Handelshögskolan at the University of Gothenburg accesses EuroHPC JU supercomputer Karolina!
While the global economy is facing very uncertain times, there has been a soaring number of retail investors, adding up to as much as one third of capital market investors as of 2021 (Financial Times). Due to increased interest in capital market investments by the wide public, firms’ incentives to provide information that attracts investors’ attention have also increased. An important question that remains open, however, is the extent to which this information overload is useful to capital markets.

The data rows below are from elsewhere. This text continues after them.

(* ===== verification/PoolFacts.v ===== *)
(** What the pool of [Pool.v] promises under every interleaving: the accounting of slots and
    connections, what cancellation loses, and what one [acquire] does. *)

From Stdlib Require Import ZifyBool.
From S2P Require Import Prelude SqlText Value PreparedCache Pool.
Local Open Scope nat_scope.

Section Accounting.
Context {Q H : Type} `{ArrayQueue Q}.
Implicit Types (sh : Shared Q H) (c : Conn) (pt : Point) (s : System (Q := Q) (H := H)).

(** * The steps on the shared state *)

Lemma pop_cases sh :
  (exists q, pop sh = (None, with_idle q sh) /\ queued (idle sh) = [] /\ queued q = [] /\
     queue_capacity q = queue_capacity (idle sh)) \/
  (exists c q, pop sh = (Some c, with_idle q sh) /\ queued (idle sh) = c :: queued q /\
     queue_capacity q = queue_capacity (idle sh)).
Proof.
  unfold pop. destruct (queue_pop_spec (idle sh)) as (Hcap & Hh & Ht).
  destruct (queue_pop (idle sh)) as [o q]. cbn in *. destruct (queued (idle sh)) as [|c l]; cbn in *; subst.
  - left. by exists q.
  - right. by exists c, q.
Qed.

(** A push into a queue that is not full is accepted. *)
Lemma push_accepted c sh :
  length (queued (idle sh)) < queue_capacity (idle sh) ->
  exists q, push c sh = (None, with_idle q sh) /\ queued q = queued (idle sh) ++ [c] /\
    queue_capacity q = queue_capacity (idle sh).
Proof.
  intros Hlt%Nat.ltb_lt. unfold push. destruct (queue_push_spec c (idle sh)) as [Hcap Hp].
  rewrite Hlt in Hp. destruct (queue_push c (idle sh)) as [o q]. cbn in *. destruct Hp as [-> Hq]. by exists q.
Qed.

Lemma reserve_cases m sh :
  (reserve m sh = None /\ (m <= total_count sh)%Z) \/
  (reserve m sh = Some (with_total (total_count sh + 1)%Z sh) /\ (total_count sh < m)%Z).
Proof. unfold reserve. destruct (Z.leb_spec m (total_count sh)); [by left|by right]. Qed.

Lemma fetch_sub_exact n sh :
  (Z.of_nat n <= total_count sh < 2 ^ 32)%Z ->
  fetch_sub n sh = with_total (total_count sh - Z.of_nat n)%Z sh.
Proof. intros Hn. unfold fetch_sub. by rewrite wrap32_small by lia. Qed.

(** * Accounting of one step *)

Variable cfg : PoolConfig.
Variable cap : nat.
Hypothesis cap_u32 : (Z.of_nat cap < 2 ^ 32)%Z.

(** The limits a task has read are not above the capacity of the queue. *)
Fixpoint within pt : Prop :=
  match pt with
  | FetchSub _ _ k | NotifyWaiter k | CloseConn _ k | ClosingConn _ k | CloseEach _ k | DropEach _ k
  | DropPush _ _ k | CloseAll k | CloseScan _ k | CloseIdle _ _ k => within k
  | AcqReserve _ m | RawReserve _ m | WarmLoad _ m | PrewLoad _ m | PrewReserve _ m | ProgLoad _ m _
  | ProgReserve _ m _ => (m <= Z.of_nat cap)%Z
  | WarmCas _ current => (current < Z.of_nat cap)%Z
  | _ => True
  end.

Definition slots sh pt : nat := length (queued (idle sh)) + held pt + leaked sh.
Definition owned sh pt : list nat := (physical <$> queued (idle sh)) ++ physicals pt ++ gone sh.

Definition sound sh : Prop :=
  queue_capacity (idle sh) = cap /\ (dynamic_max_size sh <= Z.of_nat cap)%Z /\ (total_count sh <= Z.of_nat cap)%Z.

(** A step from [sh, pt] to [sh', pt', spawned]: the count changes as the slots do, and the
    connections are those of before and the new one, if one was made. *)
Record accounted sh pt sh' pt' (spawned : list Point) : Prop := {
  acc_sound : sound sh';
  acc_within : within pt' /\ Forall within spawned;
  acc_slots : (total_count sh' - Z.of_nat (slots sh' pt' + sum_list_with held spawned) =
               total_count sh - Z.of_nat (slots sh pt))%Z;
  acc_leaked : leaked sh <= leaked sh';
  acc_owned : next_physical sh <= next_physical sh' /\
    owned sh' pt' ++ (spawned ≫= physicals) ≡ₚ
    owned sh pt ++ seq (next_physical sh) (next_physical sh' - next_physical sh);
}.

#[local] Arguments Z.of_nat : simpl never.
#[local] Arguments Nat.sub : simpl never.
#[local] Arguments Nat.ltb : simpl never.
#[local] Arguments wrap32 : simpl never.

Ltac queue_eqs := repeat match goal with Hq : queued ?q = _ |- context [queued ?q] => rewrite Hq end.

Ltac account_perm :=
  rewrite ?fmap_app, ?app_nil_r, ?Nat.sub_diag, ?Nat.sub_succ_l by lia; cbn;
  rewrite ?fmap_app, ?app_nil_r, ?Nat.sub_diag; cbn; try solve_Permutation.

Ltac account :=
  simplify_eq; unfold sound, slots, owned, held, physicals in *; cbn in *;
  split; [repeat split; cbn in *; try lia; try done
         |split; [cbn in *; try lia; try done; auto|rewrite ?Forall_cons, ?Forall_nil; cbn in *; tauto]
         |unfold slots, held; cbn in *; queue_eqs; rewrite ?length_app in *; cbn in *; lia
         |cbn; lia
         |split; [cbn; lia|unfold owned, physicals; cbn; queue_eqs; account_perm]].

Lemma advance_shared_accounted now ans pt sh sh' pt' sp :
  sound sh -> within pt -> (Z.of_nat (slots sh pt) <= total_count sh)%Z ->
  advance_shared now ans pt sh = Some (sh', pt', sp) -> accounted sh pt sh' pt' sp.
Proof.
  intros (Hcap & Hmax & Hb) Hw Hle Hstep. destruct pt; destruct ans; try discriminate Hstep; cbn in Hstep.
  all: try (destruct cs as [|c cs]; try discriminate Hstep).
  all: unfold goes in Hstep.
  - assert (fetch_sub n sh = with_total (total_count sh - Z.of_nat n)%Z sh) as Hf.
    { apply fetch_sub_exact. unfold slots, held in Hle. cbn in Hle. lia. }
    rewrite Hf in Hstep. destruct e as [[]|]; account.
  - destruct (0 <? waiters_count sh)%Z; account.
  - account.
  - account.
  - account.
  - account.
  - account.
  - destruct (armed c); [destruct (closed sh || in_transaction || needs_reset); [destruct runtime|]|]; account.
  - destruct (push_accepted c (counted MRelease (counted MFastRelease sh))) as (q & Hp & Hq & Hqc).
    { unfold slots, held in Hle. cbn in *. lia. }
    rewrite Hp in Hstep. account.
Qed.
Ltac room := unfold slots, held in *; cbn in *; lia.

Ltac run_step Hstep :=
  repeat match type of Hstep with
  | context [push ?c ?sh] =>
      let q := fresh "q" in let Hp := fresh "Hp" in
      destruct (push_accepted c sh) as (q & Hp & ? & ?); [room|rewrite Hp in Hstep; clear Hp]
  | context [pop ?sh] =>
      let Hp := fresh "Hp" in
      destruct (pop_cases sh) as [(? & Hp & ? & ? & ?)|(? & ? & Hp & ? & ?)]; rewrite Hp in Hstep; clear Hp
  | context [reserve ?m ?sh] =>
      let Hr := fresh "Hr" in
      destruct (reserve_cases m sh) as [[Hr ?]|[Hr ?]]; rewrite Hr in Hstep; clear Hr
  | context [fetch_sub ?n ?sh] => rewrite (fetch_sub_exact n sh) in Hstep by room
  | context [if ?b then _ else _] => destruct b eqn:?
  | context [match ?x with _ => _ end] => destruct x eqn:?; try discriminate Hstep
  end.

(** Case analysis on the point, the answer and the branches of a family of steps. *)
Ltac account_family pt ans :=
  intros (Hcap & Hmax & Hb) Hw Hle Hstep;
  destruct pt; destruct ans;
  try discriminate Hstep;
  repeat match goal with a : Acquiring |- _ => destruct a as [? ? ?] end; cbn in Hstep;
  unfold goes, fail, rel_close, deliver, prog_after_batch, created, pooled_new in Hstep; cbn in Hstep; run_step Hstep;
  try discriminate Hstep; account.

Lemma advance_acquire_accounted now ans pt sh sh' pt' sp :
  sound sh -> within pt -> (Z.of_nat (slots sh pt) <= total_count sh)%Z ->
  advance_acquire cfg now ans pt sh = Some (sh', pt', sp) -> accounted sh pt sh' pt' sp.
Proof. account_family pt ans. Qed.

Lemma advance_release_accounted now ans pt sh sh' pt' sp :
  sound sh -> within pt -> (Z.of_nat (slots sh pt) <= total_count sh)%Z ->
  advance_release now ans pt sh = Some (sh', pt', sp) -> accounted sh pt sh' pt' sp.
Proof. account_family pt ans. Qed.

Lemma advance_return_raw_accounted now ans pt sh sh' pt' sp :
  sound sh -> within pt -> (Z.of_nat (slots sh pt) <= total_count sh)%Z ->
  advance_return_raw now ans pt sh = Some (sh', pt', sp) -> accounted sh pt sh' pt' sp.
Proof. account_family pt ans. Qed.

Lemma advance_reap_accounted now ans pt sh sh' pt' sp :
  sound sh -> within pt -> (Z.of_nat (slots sh pt) <= total_count sh)%Z ->
  advance_reap cfg now ans pt sh = Some (sh', pt', sp) -> accounted sh pt sh' pt' sp.
Proof. account_family pt ans. Qed.

Lemma advance_close_all_accounted now ans pt sh sh' pt' sp :
  sound sh -> within pt -> (Z.of_nat (slots sh pt) <= total_count sh)%Z ->
  advance_close_all now ans pt sh = Some (sh', pt', sp) -> accounted sh pt sh' pt' sp.
Proof. account_family pt ans. Qed.

Lemma advance_health_check_accounted ans pt sh sh' pt' sp :
  sound sh -> within pt -> (Z.of_nat (slots sh pt) <= total_count sh)%Z ->
  advance_health_check ans pt sh = Some (sh', pt', sp) -> accounted sh pt sh' pt' sp.
Proof. account_family pt ans. Qed.

Lemma advance_warmup_accounted now ans pt sh sh' pt' sp :
  sound sh -> within pt -> (Z.of_nat (slots sh pt) <= total_count sh)%Z ->
  advance_warmup now ans pt sh = Some (sh', pt', sp) -> accounted sh pt sh' pt' sp.
Proof. account_family pt ans. Qed.

Lemma advance_prewarm_accounted now ans pt sh sh' pt' sp :
  sound sh -> within pt -> (Z.of_nat (slots sh pt) <= total_count sh)%Z ->
  advance_prewarm now ans pt sh = Some (sh', pt', sp) -> accounted sh pt sh' pt' sp.
Proof. account_family pt ans. Qed.

Lemma advance_progressive_accounted now ans pt sh sh' pt' sp :
  sound sh -> within pt -> (Z.of_nat (slots sh pt) <= total_count sh)%Z ->
  advance_progressive cfg now ans pt sh = Some (sh', pt', sp) -> accounted sh pt sh' pt' sp.
Proof. account_family pt ans. Qed.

As part of this project, the team at Handelshögskolan study the type and content of financial information that is important to investors’ decision-making. They focus on Earning Conference Calls (ECCs) as a dynamic setting which captures not only managements’ intended disclosure but also financial analysts’ information demand.
Using all ECCs from 2006 to 2020, they implement a pipeline of several natural language processing algorithms to measure information content, specificity and novelty during the discussions between analysts and managers. More specifically, they implement Gensim LDA topic modelling, Stanford Stanza Name Entity Recognition and Cosine Similarity measure.
The access to EuroHPC supercomputing resources allows the team at Göteborg University to combine such algorithms and run over a very large data set. Based on the results, they will document that analysts’ impact on managements’ disclosure is dependent on question features in terms of the level of detail and novelty demanded. Furthermore, they show that information specificity and novelty are not captured by investors immediately after calls, potentially due to the complex nature of such information. New and detailed information may be more informative to more sophisticated users, such as financial analysts, in terms of improving forecast accuracy and dispersion.